0000 Xxxx Xxxx Xxxxxx
Xxxxxx, Xxxxx Xxxxxxxx 00000
One Price Clothing - U.S. Virgin Islands, Inc.
0000 Xxxx Xxxx Xxxxxx
Xxxxxx, Xxxxx Xxxxxxxx 00000
Gentlemen:
Carolina First Bank ("Bank"), One Price Clothing Stores, Inc. ("One Price"), One
Price Clothing of Puerto Rico, Inc. ("One Price, P.R."), and One Price Clothing
- U.S. Virgin Islands, Inc. ("One Price V.I.", and together with One Price and
One Price, P.R., individually referred to as a "Borrower" and collectively as
"Borrowers") have entered into certain financing arrangements pursuant to the
Amended and Restated Credit Agreement, dated June 21, 2002, between Bank and
Borrowers, as amended by Amendment No. 1, dated November 1, 2002 ( the "Credit
Agreement").

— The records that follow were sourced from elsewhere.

(** C1. DeleteProfile on an id the table holds, the store executing the
    delete: the first call the handler awaits deletes the row, before any
    call to the peer; the handler then responds whatever the peer does
    (resolve, reject, or not be configured at all), the row stays deleted,
    and the GetProfile that follows is answered 404 [User not found]. *)
Theorem delete_profile_user_stays_deleted
        (url : jsval) (userId : string) (tbl : list Row) (peer : outcome)
        (u1 n1 u2 n2 : string) (senv : list store_choice)
        (lenv : list outcome) (lg : list call) :
  In userId (map r_id tbl) ->
  exists suspended wmid resp w1 w2,
    advance 0 [delete_profile url userId]
            (mkWorld tbl (Normal u1 n1 :: Normal u2 n2 :: senv) (peer :: lenv) lg)
    = Some ([suspended], wmid)
    /\ ~ In userId (map r_id (table wmid))
    /\ log wmid = lg ++ [Supabase (delete_query userId)]
    /\ run (delete_profile url userId)
           (mkWorld tbl (Normal u1 n1 :: Normal u2 n2 :: senv) (peer :: lenv) lg)
       = Some (Returned resp, w1)
    /\ table w1 = table wmid
    /\ log w1 = log wmid ++ (if truthy url
                              then [AxiosDelete (properties_endpoint url userId)]
                              else [])
    /\ run (get_profile userId) w1
       = Some (Returned (mkResponse 404 (Some (error_body "User not found"))), w2).
Proof.
  intros Hin.
  destruct (delete_profile_first_step url userId tbl u1 n1 (Normal u2 n2 :: senv)
              (peer :: lenv) lg) as [suspended Hstep].
  exists suspended. eexists. 
  destruct (truthy url) eqn:Hurl.
  - rewrite (delete_profile_run_configured _ _ _ _ _ _ _ _ _ Hurl Hin).
    do 3 eexists. split; [exact Hstep|]. cbn [table log].
    split; [apply id_gone|]. split; [reflexivity|]. split; [reflexivity|].
    split; [reflexivity|]. split.
    + rewrite <- app_assoc. reflexivity.
    + apply get_profile_absent. apply id_gone.
  - rewrite (delete_profile_run_unconfigured _ _ _ _ _ _ _ _ Hurl Hin).
    do 3 eexists. split; [exact Hstep|]. cbn [table log].
    split; [apply id_gone|]. split; [reflexivity|]. split; [reflexivity|].
    split; [reflexivity|]. split.
    + rewrite app_nil_r. reflexivity.
    + apply get_profile_absent. apply id_gone.
Qed.

Lemma delete_profile_user_stays_deleted_witness :
  exists suspended wmid resp w1 w2,
    advance 0 [delete_profile (JStr "http://localhost:9999") "id1"]
            (mkWorld [mkRow "id1" "deleteuser" "delete@example.com" "$2b$10$h" "user" "t0" None]
                     [Normal "u1" "t1"; Normal "u2" "t2"]
                     [Rejected (JObj [("message", JStr "connect ECONNREFUSED")])] [])
    = Some ([suspended], wmid)
    /\ ~ In "id1" (map r_id (table wmid))
    /\ log wmid = [] ++ [Supabase (delete_query "id1")]
    /\ run (delete_profile (JStr "http://localhost:9999") "id1")
           (mkWorld [mkRow "id1" "deleteuser" "delete@example.com" "$2b$10$h" "user" "t0" None]
                    [Normal "u1" "t1"; Normal "u2" "t2"]
                    [Rejected (JObj [("message", JStr "connect ECONNREFUSED")])] [])
       = Some (Returned resp, w1)
    /\ table w1 = table wmid
    /\ log w1 = log wmid ++ (if truthy (JStr "http://localhost:9999")
                              then [AxiosDelete (properties_endpoint
                                                   (JStr "http://localhost:9999") "id1")]
                              else [])
    /\ run (get_profile "id1") w1
       = Some (Returned (mkResponse 404 (Some (error_body "User not found"))), w2).
Proof.
  apply delete_profile_user_stays_deleted. simpl. left. reflexivity.
Defined.

(** When the peer call fails with an error object whose detail can be
    printed, the row is deleted and the answer is 500 [Failed to delete
    associated properties: <detail>], the detail being the error the peer
    reported in its answer when there is one, and the message of the failure
    otherwise. *)
Lemma delete_profile_peer_failure
        (url : jsval) (userId : string) (tbl : list Row) (propertiesError : jsval)
        (detail : string) (uuid now : string) (senv : list store_choice)
        (lenv : list outcome) (lg : list call) :
  truthy url = true ->
  In userId (map r_id tbl) ->
  nullish propertiesError = false ->
  ToString (js_or (peer_reported_error propertiesError) (field propertiesError "message"))
  = Some detail ->
  exists w',
    run (delete_profile url userId)
        (mkWorld tbl (Normal uuid now :: senv) (Rejected propertiesError :: lenv) lg)
    = Some (Returned (mkResponse 500 (Some (error_body
              ("Failed to delete associated properties: " ++ detail)%string))), w')
    /\ ~ In userId (map r_id (table w')).
Proof.
  intros Hurl Hin He Hd.
  rewrite (delete_profile_run_configured _ _ _ _ _ _ _ _ _ Hurl Hin), He, Hd.
  eexists. split; [reflexivity|]. apply id_gone.
Qed.
Lemma failed_lookup_is_retried_for_ever_witness :
  exists w',
    storeRequestLoop_rounds 3
      (mkEnv (fun _ => None) (fun _ => None) (fun _ => None) (fun _ => None)
             [] [] 0 (fun _ => None) ldb_seek 7 (fun _ => None))
      sample_addrKey (storeRequestLoop_init sample_addrKey)
      (mkWorld [] [] [] None {[ pending_key := [0] ]} true)
    = Continue (mkLoopState (sample_addrKey ++ replicate 32 0) pending_key 100
                  [pending_key]) w'
    /\ trace w' = [] ++ replicate 3 (EvDbDelete pending_key)
    /\ quit w' = true.
Proof.
  destruct (failed_lookup_is_retried_for_ever
              (mkEnv (fun _ => None) (fun _ => None) (fun _ => None) (fun _ => None)
                     [] [] 0 (fun _ => None) ldb_seek 7 (fun _ => None))
              sample_addrKey (storeRequestLoop_init sample_addrKey)
              (mkWorld [] [] [] None {[ pending_key := [0] ]} true)
              (mkLoopState (sample_addrKey ++ replicate 32 0) pending_key 100
                 [pending_key]) 2%nat)
    as (w' & Hrun & Ht & _ & _ & _ & _ & Hq).
  - vm_compute. reflexivity.
  - vm_compute. congruence.
  - reflexivity.
  - reflexivity.
  - exists w'. split; [exact Hrun|]. split; [exact Ht|exact Hq].
Defined.

(** *** Behind the peer's range of keys *)

Lemma bytes_le_refl a : bytes_le a a = true.
Proof.
  induction a as [|x a IH]; [done|]. cbn [bytes_le].
  rewrite Z.eqb_refl, IH. by rewrite orb_true_r.
Qed.

Lemma bytes_le_cons x a y b :
  bytes_le (x :: a) (y :: b) = true <-> x < y \/ (x = y /\ bytes_le a b = true).
Proof.
  cbn [bytes_le]. rewrite orb_true_iff, andb_true_iff, Z.ltb_lt, Z.eqb_eq. tauto.
Qed.

Lemma bytes_le_trans a : forall b c,
  bytes_le a b = true -> bytes_le b c = true -> bytes_le a c = true.
Proof.
  induction a as [|x a IH]; intros [|y b] [|z c]; try done.
  rewrite !bytes_le_cons. intros [H1|[-> H1]] [H2|[-> H2]]; try (left; lia).
  right. split; [done|]. by eapply IH.
Qed.

Lemma bytes_le_antisym a : forall b,
  bytes_le a b = true -> bytes_le b a = true -> a = b.
Proof.
  induction a as [|x a IH]; intros [|y b]; try done.
  rewrite !bytes_le_cons. intros [H1|[-> H1]] [H2|[E H2]]; try lia.
  f_equal. by apply IH.
Qed.

Lemma bytes_le_take n : forall a b,
  bytes_le a b = true -> bytes_le (take n a) (take n b) = true.
Proof.
  induction n as [|n IH]; intros [|x a] [|y b]; try done.
  cbn [take]. rewrite !bytes_le_cons. intros [H|[-> H]]; [by left|].
  right. split; [done|]. by apply IH.
Qed.

(** A key at or behind a key of a later range is of a later range. *)
Lemma later_range addrKey k k' :
  bytes_le (take 32 k) addrKey = false ->
  key_le k k' ->
  bytes_le (take 32 k') addrKey = false /\ take 32 k' <> addrKey.
Proof.
  intros Hk Hle. apply (bytes_le_take 32) in Hle.
  assert (H : bytes_le (take 32 k') addrKey = false).
  { destruct (bytes_le (take 32 k') addrKey) eqn:E; [|done].
    by rewrite (bytes_le_trans _ _ _ Hle E) in Hk. }
  split; [done|]. intros E. rewrite E, bytes_le_refl in H. done.
Qed.

Lemma keys_64_insert db addrKey key :
  keys_64 db -> keys_64 (<[peerKey addrKey key := [0]]> db).
Proof.
  intros Hdb k v. rewrite lookup_insert_Some.
  intros [[<- _]|[_ H]]; [apply peerKey_length|by eapply Hdb].
Qed.

Section PastRange.

Variable env : Env.
Variable addrKey : Key.
Hypothesis addrKey_length : length addrKey = 32%nat.
(* the iterator yields keys of the db that are not below the key sought *)
Hypothesis seek_from : forall db k k',
  k' ∈ seek env db k -> key_le k k' /\ is_Some (db !! k').

Lemma round_past_range st w :
  past_range addrKey st -> keys_64 (requestDb w) ->
  exists st' sleeps,
    storeRequestLoop_round env addrKey st w
    = Continue st' (mkWorld (reads w) (sends w) (trace w ++ sleeps)
                      (node w) (requestDb w) (quit w))
    /\ past_range addrKey st'
    /\ (sleeps = [] \/ sleeps = [EvSleep]).
Proof using All.
  intros [Hn Hkey] Hdb. unfold storeRequestLoop_round, reseek. rewrite Hn.
  change (0 =? 0) with true. cbv iota.
  destruct (seek env (requestDb w) (ls_key st)) as [|k rest] eqn:Hseek.
  { eexists _, [EvSleep]. split; [reflexivity|]. split; [by split|by right]. }
  cbn [ls_key ls_start ls_it ls_n].
  destruct (seek_from (requestDb w) (ls_key st) k) as [Hle [v Hv]].
  { rewrite Hseek. by left. }
  destruct (later_range addrKey (ls_key st) k Hkey Hle) as [Hk' Hne].
  assert (Hlen : (len k <? 32) = false).
  { apply Z.ltb_ge. unfold len. rewrite (Hdb k v Hv). lia. }
  rewrite Hlen. rewrite bool_decide_eq_false_2 by done. cbn [negb].
  eexists _, []. rewrite app_nil_r. split; [by destruct w|].
  split; [by split|by left].
Qed.

Lemma schedule_past_range acts : forall st w,
  past_range addrKey st -> keys_64 (requestDb w) ->
  exists st' w',
    run_schedule acts env addrKey st w = Continue st' w'
    /\ past_range addrKey st'
    /\ sent (trace w') = sent (trace w)
    /\ (forall k, is_Some (requestDb w !! k) -> is_Some (requestDb w' !! k))
    /\ (forall key, ActStore key ∈ acts ->
          is_Some (requestDb w' !! peerKey addrKey key)).
Proof using All.
  induction acts as [|[|key] acts IH]; intros st w Hst Hdb; cbn [run_schedule].
  - exists st, w. split; [done|]. split; [done|]. split; [done|].
    split; [done|]. by intros key Hin%elem_of_nil.
  - destruct (round_past_range st w Hst Hdb) as (st1 & sleeps & -> & Hst1 & Hsl).
    destruct (IH st1 (mkWorld (reads w) (sends w) (trace w ++ sleeps)
                        (node w) (requestDb w) (quit w)) Hst1 Hdb)
      as (st' & w' & -> & Hst' & Hsent & Hkeep & Hnew).
    exists st', w'. split; [done|]. split; [done|].
    cbn [trace requestDb] in *.
    split; [|split; [done|]].
    + rewrite Hsent, sent_app.
      destruct Hsl as [->| ->]; [by rewrite app_nil_r|].
      by rewrite sent_other, app_nil_r.
    + intros key' [Hin|Hin]%elem_of_cons; [done|by apply Hnew].
  - destruct (IH st (storeRequest addrKey key w) Hst
                (keys_64_insert _ addrKey key Hdb))
      as (st' & w' & -> & Hst' & Hsent & Hkeep & Hnew).
    exists st', w'. split; [done|]. split; [done|].
    unfold storeRequest, set_requestDb in *. cbn [trace requestDb] in *.
    split; [done|]. split.
    + intros k [v Hk]. apply Hkeep.
      destruct (decide (peerKey addrKey key = k)) as [<-|Hne].
      * rewrite lookup_insert_eq. by eexists.
      * rewrite lookup_insert_ne by done. by eexists.
    + intros key' [[= ->]|Hin]%elem_of_cons; [|by apply Hnew].
      apply Hkeep. rewrite lookup_insert_eq. by eexists.
Qed.

End PastRange.

Lemma ldb_seek_from db k k' :
  k' ∈ ldb_seek db k -> key_le k k' /\ is_Some (db !! k').
Proof.
  unfold ldb_seek. rewrite merge_sort_Permutation.
  intros [Hle Hin]%list_elem_of_filter. split; [done|].
  apply list_elem_of_In, in_map_iff in Hin as ([k0 v] & <- & Hin).
  apply list_elem_of_In, elem_of_map_to_list in Hin. by exists v.
Qed.

(** X20.  Once the loop has come to a key behind the range of its peer (it
    does so in its first round when the first key it finds from the peer's
    start key on belongs to a later peer), it never leaves that state: it
    seeks from that key again in every round and never goes back to the
    start key.  Whatever [storeRequest] enters for the peer from then on
    stays in the request db: under every schedule of rounds and
    [storeRequest] calls nothing is sent and nothing is deleted. *)
Theorem loop_never_returns_to_its_range env addrKey w k rest acts :
  length addrKey = 32%nat ->
  (forall db k0 k', k' ∈ seek env db k0 -> key_le k0 k' /\ is_Some (db !! k')) ->
  keys_64 (requestDb w) ->
  seek env (requestDb w) (addrKey ++ replicate 32 0) = k :: rest ->
  take 32 k <> addrKey ->
  exists st1 st' w',
    storeRequestLoop_round env addrKey (storeRequestLoop_init addrKey) w
      = Continue st1 w
    /\ past_range addrKey st1
    /\ run_schedule acts env addrKey st1 w = Continue st' w'
    /\ past_range addrKey st'
    /\ sent (trace w') = sent (trace w)
    /\ (forall k0, is_Some (requestDb w !! k0) -> is_Some (requestDb w' !! k0))
    /\ (forall key, ActStore key ∈ acts ->
          is_Some (requestDb w' !! peerKey addrKey key)).
Proof.
  intros Ha Hfrom Hdb Hseek Hne.
  destruct (Hfrom (requestDb w) (addrKey ++ replicate 32 0) k) as [Hle [v Hv]].
  { rewrite Hseek. by left. }
  assert (Hlen : (len k <? 32) = false).
  { apply Z.ltb_ge. unfold len. rewrite (Hdb k v Hv). lia. }
  assert (Hpast : bytes_le (take 32 k) addrKey = false).
  { destruct (bytes_le (take 32 k) addrKey) eqn:E; [|done]. exfalso. apply Hne.
    apply bytes_le_antisym; [done|].
    apply (bytes_le_take 32) in Hle.
    by rewrite take_app_length' in Hle by done. }
  set (st1 := mkLoopState (addrKey ++ replicate 32 0) k 0 (k :: rest)).
  assert (Hst1 : past_range addrKey st1) by (by split).
  destruct (schedule_past_range env addrKey Ha Hfrom acts st1 w Hst1 Hdb)
    as (st' & w' & Hrun & Hst' & Hsent & Hkeep & Hnew).
  exists st1, st', w'.
  split; [|split; [exact Hst1|split; [exact Hrun|split; [exact Hst'|
    split; [exact Hsent|split; [exact Hkeep|exact Hnew]]]]]].
  rewrite init_start by done.
  unfold storeRequestLoop_round, reseek. cbn [ls_n ls_key ls_start ls_it].
  change (0 =? 0) with true. cbv iota. rewrite Hseek.
  cbn [ls_n ls_key ls_start ls_it]. rewrite Hlen.
  by rewrite bool_decide_eq_false_2 by done.
Qed.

All capitalized terms used herein and not herein defined shall have
the meanings given to them in the Credit Agreement.
Borrowers have requested that Bank reduce the Net Worth covenant in the Credit
Agreement, effective January 30, 2003, and Bank is willing to agree to this
Amendment, subject to the terms and conditions set forth herein.
In consideration of the foregoing, the mutual agreements and covenants contained
herein and other good and valuable consideration, the parties hereto agree as
follows:
1. Section 2.1(c) of the Credit Agreement is hereby amended by deleting the
number "$200,000" and replacing it with the number "$100,000."
2. Section 2.1(d) of the Credit Agreement is hereby amended by deleting the
existing language appearing therein, and substituting therefor the following:
(d) The term of each individual Letter of Credit issued shall
not exceed ninety (90) days, and the expiration date of a Letter of
Credit shall not extend beyond June 30, 2003.
3. Section 3.1 of the Credit Agreement is hereby amended by deleting the
existing language appearing therein, and substituting therefor the following:
Borrowers shall pay to Bank an additional facility fee for
Amendment No. 2 in the amount of $50,000.
4. Section 5 of the Credit Agreement is hereby amended by deleting the existing
language appearing therein, and substituting therefor the following:
SECTION 5. COLLATERAL. To secure the prompt payment and
performance to Bank of the Obligations, Borrower hereby grants to Bank
a continuing security interest in and lien upon all the following
Property and interests in Property of Borrower, whether now owned or
existing or hereafter created, acquired or arising and wheresoever
located:
5.1 Real Property. The Mortgage dated October 30, 2001 and
recorded in the Register of Deeds Office for Greenville County on
October 31, 2001 in Book 3571, Page 1007 shall be cross-collateralized
with the Obligations so that the real property described in the
Mortgage shall serve as collateral for the Obligations.
5.2 Bank's Rights to the Property and the Transportation
Documents. Bank has the following rights until Borrowers have satisfied
the requirements of Section 2.1(e).
(a) Bank's Ownership Rights. Borrowers have
conveyed and assigned to Bank all rights they may have in the
Property and the Transportation Documents, and Bank shall have
the unqualified right to the possession and disposal of any
and all Property and Transportation Documents.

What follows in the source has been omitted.